En l'occurrence, le projet prévoit plusieurs mesures

de compensation au défrichement (mesures C1-C14), déjà abordées pour certaines

dans les considérants qui précèdent (cf. en particulier consid. 7, 13, 14, 16

et 17), et préavisées favorablement par l'OFEV, sous réserve de certains

compléments. Ces mesures ont en outre été validées par les autorités cantonales

spécialisées, de sorte qu'il y a lieu de les confirmer, sous réserve des

considérants qui précèdent. L'expertise privée précitée produite par les recourants

(pièce16) ne remet pas en cause cette appréciation.

En conclusion, tout bien pesé et sous réserve des considérants

qui précèdent, les autorisations de défrichement ainsi que les mesures de

compensation prévues sont conformes à la législation forestière et peuvent être

confirmées.

IX. Protection du paysage et du patrimoine bâti

23.

Les recourants estiment que le projet porte atteinte au paysage et au patrimoine

bâti. Ils se réfèrent notamment à l'inventaire des monuments naturels et des

sites (IMNS) n° 105 dans lequel le projet est localisé. La co-visibilité avec les

projets de parcs éoliens Sur Grati et Mollendruz serait importante. Enfin, l'impact

paysager sur le territoire français et sur le patrimoine bâti français, en particulier

la chapelle St-Maurice à Jougne n'aurait pas été suffisamment pris en compte.

a) La LAT a notamment pour but de protéger le paysage

(art. 1 al. 2 let. a). Il convient en particulier (art. 3 al. 2) de veiller à

ce que les constructions prises isolément ou dans leur ensemble ainsi que les

installations s'intègrent dans le paysage (let. b), de conserver les sites

naturels et les territoires servant au délassement (let. c). Quant à la LPN, elle

dispose que dans les limites de la compétence conférée à la Confédération par

l'art. 78 al. 2 à 5 Cst., elle a notamment pour but (art. 1 al. 2), de ménager

et de protéger l'aspect caractéristique du paysage et des localités, les sites

évocateurs du passé, les curiosités naturelles et les monuments du pays, et de

promouvoir leur conservation et leur entretien (let. a; cf. aussi art. 3 LPN).

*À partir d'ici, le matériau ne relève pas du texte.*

(** * AgentChangeBench metrics engine

    A shallow embedding of [src/tau2/metrics/tcrr.py] and
    [src/tau2/metrics/agent_metrics.py]: canonical tool-call identities
    ([normalized_params]), the transcript scan that extracts tool calls,
    the windowed redundancy ratio (TCRR), pass^k, and the fault-isolated
    aggregation of [compute_metrics]; and of the persona injection and
    state sync of [src/tau2/domains/banking/environment.py] and the
    message step of [src/tau2/domains/retail/user_simulator.py].

    Conventions.
    - Python objects that flow through argument mappings are values of
      [pyval] ([None], booleans, integers, strings, lists, tuples and
      dicts; no floats); Python's [==], [<], [str] and [hash]ability on
      them are [py_eq], [py_lt], [py_str] and [py_hashable].
    - Code that can raise returns [result A]; [try/except] is [catch_type]
      (for [except TypeError]) or [catch_all] (for [except Exception]).
    - Python floats that come out of integer true division are the exact
      rationals ([Q]); rounding to binary64 is not modelled. *)

From Stdlib Require Import ZArith QArith Qround String Ascii List Bool Lia Permutation.
From Stdlib Require Import OrderedTypeEx Lqa.
From stdpp Require Import base option list gmap strings pretty sorting list_numbers.

Local Open Scope string_scope.
Local Open Scope Z_scope.
Local Open Scope list_scope.

(** ** Exceptions and the error monad *)

Inductive exn : Type :=
| TypeError
| AttributeError
| ValueError
| ZeroDivisionError
| ImportError
| IndexError
| KeyError
| RuntimeError.

Inductive result (A : Type) : Type :=
| Ok (a : A)
| Raise (e : exn).
Arguments Ok {A} a.
Arguments Raise {A} e.

Global Instance result_ret : MRet result := fun A a => Ok a.
Global Instance result_bind : MBind result := fun A B f r =>
  match r with
  | Ok a => f a
  | Raise e => Raise e
  end.
Global Instance result_fmap : FMap result := fun A B f r =>
  match r with
  | Ok a => Ok (f a)
  | Raise e => Raise e
  end.

(** [try: body except TypeError: handler] *)
Definition catch_type {A} (body : result A) (handler : result A) : result A :=
  match body with
  | Raise TypeError => handler
  | r => r
  end.

(** [try: body except Exception: handler] *)
Definition catch_all {A} (body : result A) (handler : exn -> result A) : result A :=
  match body with
  | Raise e => handler e
  | r => r
  end.

Definition raises {A} (r : result A) : Prop := exists e, r = Raise e.
Definition returns {A} (r : result A) : Prop := exists a, r = Ok a.

(** A [for] loop whose body can raise: the first exception, in iteration
    order, aborts the loop. *)
Definition mapM {A B} (f : A -> result B) : list A -> result (list B) :=
  fix go (l : list A) : result (list B) :=
    match l with
    | [] => Ok []
    | x :: l' => y ← f x; ys ← go l'; Ok (y :: ys)
    end.

(** A [for] loop that updates local variables [S] and can raise. *)
Definition foldM {A S} (f : S -> A -> result S) : list A -> S -> result S :=
  fix go (l : list A) (s : S) : result S :=
    match l with
    | [] => Ok s
    | x :: l' => s' ← f s x; go l' s'
    end.
(** pidtable_add, computed: the child is appended to the children of the
    current process (unless array_add fails), and the table is worked on. *)
Lemma pidtable_add_run (proc : addr) (s : kstate) :
  pidtable_add proc s =
  match curproc s with
  | None => Undefined
  | Some cur =>
    match procs s !! cur with
    | None => Undefined
    | Some c =>
      match children c with
      | None => Undefined
      | Some arr =>
        match arrays s !! arr with
        | None => Undefined
        | Some l =>
          let s1 := set_log (λ l, l ++ [LockAcquire]) s in
          let s2 := match oracle s with
                    | [] => set_arrays <[arr := l ++ [proc]]> s1
                    | r :: o =>
                      if decide (r = 0)
                      then set_arrays <[arr := l ++ [proc]]> (set_oracle o s1)
                      else set_oracle o s1
                    end in
          let next := pid_next (ptable s) in
          if decide (pid_available (ptable s) > 0) then
            if in_table next then
              let s3 := set_ptable (take_slot next proc) s2 in
              if decide (pid_available (ptable s) - 1 > 0) then
                match scan_find (Z.to_nat (PID_MAX - next)) next
                        (<[next := RUNNING]> (pid_status (ptable s))) with
                | Some (Some j) =>
                  Ret next (set_log (λ l, l ++ [LockRelease])
                              (set_ptable (set_pid_next j) s3))
                | Some None => Ret next (set_log (λ l, l ++ [LockRelease]) s3)
                | None => Undefined
                end
              else
                Ret next (set_log (λ l, l ++ [LockRelease])
                            (set_ptable (set_pid_next (-1)) s3))
            else Undefined
          else Panic "PID table full!"
        end
      end
    end
  end.
Proof.
  destruct s as [pr nm ft ar tfs ass vn wd kp cp pt o lg].
  unfold pidtable_add. munfold. cbn.
  repeat (cbn; try done;
    first [ rewrite scan_ready_run
          | mcase
          | match goal with
            | |- context [in_table ?x] => destruct (in_table x)
            | |- context [scan_find ?a ?b ?c] =>
                destruct (scan_find a b c) as [[?|]|]
            end ]).
Qed.

Lemma scan_find_defined (n : nat) : ∀ (i : Z) (m : gmap Z pstatus),
  (∀ j, i ≤ j < i + Z.of_nat n → is_Some (m !! j)) →
  scan_find n i m ≠ None.
Proof.
  induction n as [|n IH]; intros i m Hm; cbn; [done|].
  destruct (Hm i) as [st ->]; [lia|].
  destruct (decide (st = READY)); [done|].
  apply IH. intros j Hj. apply Hm. lia.
Qed.

(** A registration that succeeds: the current process is live with a
    children list, array_add does not fail, the counter is positive, the
    hint is a slot of the table and every cell from the hint on holds a
    status.  All of the table but the hint is then known. *)
Lemma pidtable_add_ok (p cur arr : addr) (c : proc) (l : list addr)
    (o : list Z) (s : kstate) :
  curproc s = Some cur → procs s !! cur = Some c → children c = Some arr →
  arrays s !! arr = Some l → oracle s = 0 :: o →
  pid_available (ptable s) > 0 → in_table (pid_next (ptable s)) = true →
  (∀ j, pid_next (ptable s) ≤ j < PID_MAX → is_Some (pid_status (ptable s) !! j)) →
  ∃ hint,
    pidtable_add p s =
    Ret (pid_next (ptable s))
      (set_log (λ l, l ++ [LockRelease])
         (set_ptable (λ t, set_pid_next hint (take_slot (pid_next t) p t))
            (set_arrays <[arr := l ++ [p]]>
               (set_oracle o (set_log (λ l, l ++ [LockAcquire]) s))))).
Proof.
  intros Hcur Hc Harr Hl Ho Hav Hin Hcells.
  rewrite pidtable_add_run, Hcur, Hc, Harr, Hl, Ho. cbn zeta. rewrite Hin.
  rewrite (decide_True (P := 0 = 0)) by done.
  rewrite (decide_True (P := pid_available (ptable s) > 0)) by done.
  destruct (decide (pid_available (ptable s) - 1 > 0)).
  - pose proof (scan_find_defined (Z.to_nat (PID_MAX - pid_next (ptable s)))
      (pid_next (ptable s)) (<[pid_next (ptable s) := RUNNING]> (pid_status (ptable s))))
      as Hscan.
    destruct (scan_find _ _ _) as [[j|]|].
    + exists j. f_equal.
    + exists (pid_next (ptable s)). f_equal.
    + exfalso. apply Hscan; [|done]. intros j Hj.
      apply lookup_insert_is_Some'. right. apply Hcells. lia.
  - exists (-1). f_equal.
Qed.
End table_run.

L'art. 3 al. 1 OEIE prévoit que l'EIE permet de

déterminer si un projet de construction d'une installation répond aux prescriptions

sur la protection de l'environnement, dont font partie la LPE et les

dispositions concernant la protection de la nature, la protection du paysage,

la protection des eaux, la sauvegarde des forêts, la chasse, la pêche et le

génie génétique.

Au niveau cantonal, la aLPNMS/LPNS a notamment pour

but (art. 1) d'assurer la protection et le développement de la diversité du

patrimoine naturel et paysager du canton, en ménageant l'espace vital nécessaire

à la flore et à la faune et en maintenant les milieux caractéristiques (let.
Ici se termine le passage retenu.